The deal, worth $2.08bn and involving Citic Limited, Citic Capital Holdings, the Carlyle Group and McDonald’s Corporation, will see the new company act as the main franchisee in the region, responsible for McDonald’s businesses for a term of 20 years.
Once completed Citic and Citic Capital will hold the controlling stake of 52% while Carlyle and McDonald’s will hold 28% and 20% respectively.
“China and Hong Kong represent an enormous growth opportunity for McDonald’s,” said McDonald’s CEO Steve Easterbrook. “This new partnership will combine one of the world’s most powerful brands and our unparalleled quality standards with partners who have an unmatched understanding of the local markets and bring enhanced capabilities and new partnerships, all with a proven record of success. By working together, we will unlock even faster growth and be closer to the customers and communities we serve as McDonald’s works to be the leading quick service restaurant across the Chinese mainland and Hong Kong.”
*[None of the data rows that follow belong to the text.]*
Lemma wme_effect r r' : rsp_ok r → length b = 24%nat → rsp_wme m p r = Some r' →
  ∃ e', r' = set_ar_edca e' r ∧ parm_bValid e' = true ∧ wmm_says b e'.
Proof using Hd.
  intros Hr Hb H. unfold rsp_wme in H. peel H. injection H as <-. eexists. split; [done|]. split; [done|].
  apply edca_loop_last in E0 as (F & _ & R).
  - intros i Hi Hj. assert (HA : ∀ j, (j < 4)%nat → aci_at b (8 + 4 * j) = aci_at m (p + 2 + 8 + 4 * j)).
    { intros j Hj4. unfold aci_at. rewrite <- Nat.add_assoc, nth_body by lia. done. }
    rewrite HA by lia. assert (HR : record_at b (8 + 4 * i) = record_at m (p + 2 + 8 + 4 * i)).
    { unfold record_at. rewrite <- !(Nat.add_assoc (p + 2)), !nth_body by lia. done. }
    rewrite HR, <- R; [|done|].
    + f_equal. by apply edca_arrays_body.
    + intros j Hj'. rewrite <- !HA by lia. by apply Hj.
  - pose proof (ro_edca _ Hr). unfold edca_arrays, four. rewrite !length_take, !length_drop. lia.
Qed.

Lemma vendor_effect els r0 r r' : rsp_ok r → found els r0 r → e = IE_VENDOR_SPECIFIC →
  (wme ← equal_mem m (p + 2) WME_PARM_ELEM 6; if wme && (Z.of_nat (length b) =? 24) then rsp_wme m p r else Some r) = Some r' →
  found (els ++ [(e, b)]) r0 r'.
Proof using Hd.
  intros Hr Hf He H. rewrite He. peel H. unfold equal_mem in E. destruct (decide _) as [[Hm _]|]; [|done]. injection E as <-.
  destruct (Z.eqb_spec (Z.of_nat (length b)) 24) as [Hb|Hb]; [|rewrite andb_false_r in H; injection H as <-; kinds].
  pose proof (body_at 0 6 ltac:(lia)) as HB. rewrite Nat.add_0_r, drop_0 in HB. rewrite HB, andb_true_r in H.
  cbn [take WME_PARM_ELEM] in H. fold WME_PARM_ELEM in H. destruct (bool_decide (take 6 b = WME_PARM_ELEM)) eqn:HW.
  - destruct (wme_effect r r' Hr ltac:(lia) H) as (e' & -> & H1 & H2). kinds. rewrite HW. by split.
  - injection H as <-. kinds. by rewrite HW.
Qed.

Lemma rsp_effect els r0 r r' : rsp_ok r → found els r0 r → rsp_element m p (Z.of_nat (length b)) e r = Some r' → found (els ++ [(e, b)]) r0 r'.
Proof using Hd.
  intros Hr Hf H. unfold rsp_element in H. pose proof (ro_ht _ Hr) as [L1 _]. pose proof (ro_addht _ Hr) as [L2 _].
  pose proof (ro_vcap _ Hr) as [L3 _]. pose proof (ro_vop _ Hr) as [L4 _].
  repeat match type of H with
  | (if ?x || ?y then _ else _) = _ => let E := fresh "E" in destruct x eqn:E; [|let E' := fresh "E" in destruct y eqn:E']; cbn [orb] in H
  | (if ?x then _ else _) = _ => let E := fresh "E" in destruct x eqn:E
  end.
  all: rewrite ?Z.eqb_eq, ?Z.leb_le, ?Z.leb_gt in *.
  all: try lazymatch type of H with (equal_mem _ _ _ _ ≫= _) = _ => by apply (vendor_effect els r0 r r') end.
  all: try match goal with HE : e = _ |- _ => rewrite HE end.
  all: peel H; injection H as <-; kinds.
  all: try (lazymatch goal with HM : move_mem _ _ _ _ _ = _ |- _ => apply move_at in HM as [M1 M2]; [|lia] end; cbn; rewrite ?Nat2Z.id in *).
  - rewrite M1. apply take_ge. lia.
  - split; auto.
  - split; auto.
  - split; auto.
  - split; auto.
  - pose proof (nth_body 0 ltac:(lia)) as HN. rewrite Nat.add_0_r, nth_lookup in HN. unfold aget. change (Z.to_nat 0) with 0%nat.
    rewrite <- HN. by match goal with HE : m !! _ = Some _ |- _ => rewrite HE end.
  - split; [|lia]. rewrite M2 by lia. apply take_ge. lia.
  - split; [|lia]. rewrite M2 by lia. apply take_ge. lia.
Qed.
End effect.

(** * The whole frame *)

(** An association response with status [st]: header, capabilities, status,
    association id, supported rates and the other elements. *)
Definition rsp_frame (hdr : list Z) (cap st aid : Z) (rates : list Z) (els : list (Z * list Z)) : list Z :=
  hdr ++ le_bytes 2 cap ++ le_bytes 2 st ++ le_bytes 2 aid ++ enc (IE_SUPP_RATES, rates) ++ concat (map enc els).

Lemma rsp_loop_found m rest r0 : bytes m → (263 ≤ length rest)%nat → ∀ els fuel p r seen,
  Forall (λ x, (length (snd x) ≤ 255)%nat) els → drop p m = concat (map enc els) ++ rest → (length m ≤ p + fuel)%nat →
  rsp_ok r → found seen r0 r →
  ∃ r', rsp_loop fuel m (Z.of_nat (length m - length rest)) p r = Some r' ∧ found (seen ++ els) r0 r' ∧ fixed_of r' = fixed_of r ∧ rsp_ok r'.
Proof.
  intros Hm HR. induction els as [|[e b] els IH]; intros fuel p r seen Hb Hd Hf Hr Hs; cbn [map concat app] in Hd.
  - pose proof (f_equal length Hd) as HL. rewrite length_drop in HL. destruct fuel; [lia|]. cbn [rsp_loop].
    destruct (byte_at m (p + 1) Hm ltac:(lia)) as (Len & -> & [H0 _]). cbn [mbind option_bind].
    destruct (Z.leb_spec (Z.of_nat p + 2 + Len) (Z.of_nat (length m - length rest))); [lia|]. exists r. by rewrite app_nil_r.
  - apply Forall_cons in Hb as [Hb Hbs]. cbn [snd] in Hb. rewrite <- app_assoc in Hd.
    pose proof (f_equal length Hd) as HL. rewrite length_drop, !length_app in HL. cbn [enc fst snd length] in HL.
    assert (H1 : m !! (p + 1)%nat = Some (Z.of_nat (length b))) by (rewrite <- lookup_drop, Hd; done).
    assert (H2 : m !! p = Some e) by (rewrite <- (Nat.add_0_r p), <- lookup_drop, Hd; done).
    destruct fuel; [lia|]. cbn [rsp_loop]. rewrite H1, H2. cbn [mbind option_bind].
    destruct (Z.leb_spec (Z.of_nat p + 2 + Z.of_nat (length b)) (Z.of_nat (length m - length rest))); [|lia].
    assert (HB : byte (Z.of_nat (length b))) by (unfold in_range; lia).
    destruct (rsp_element_ok m Hm p _ e r HB ltac:(lia) Hr) as (r1 & E1 & O1 & F1). rewrite E1. cbn [mbind option_bind].
    rewrite Nat2Z.id. destruct (IH fuel (p + 2 + length b)%nat r1 (seen ++ [(e, b)])) as (r2 & -> & F2 & F3 & O2); [done| |lia|done| |].
    + rewrite <- Nat.add_assoc. by apply (drop_app_at _ _ _ _ _ Hd).
    + by apply (rsp_effect m (concat (map enc els) ++ rest) p e b Hd seen r0 r).
    + exists r2. rewrite <- app_assoc in F2. split; [done|]. split; [done|]. split; [congruence|done].
Qed.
The fast food giant is looking to benefit from a rapidly developing consumer sector in China, which is experiencing continued urbanisation, an expanding middle class and increasing disposable household incomes. The working population in China is larger than those of the US and Europe put together but the spending levels of the Chinese middle class is a fraction of those in more developed countries.
As it seeks to grow McDonald’s will focus on new openings in so-called tier three and tier four cities where the company sees great growth potential. It intends to open 1,500 new restaurants in China and Hong Kong over the next five years while also improving performance in existing restaurants, through menu innovation, delivery, and enhanced restaurant convenience.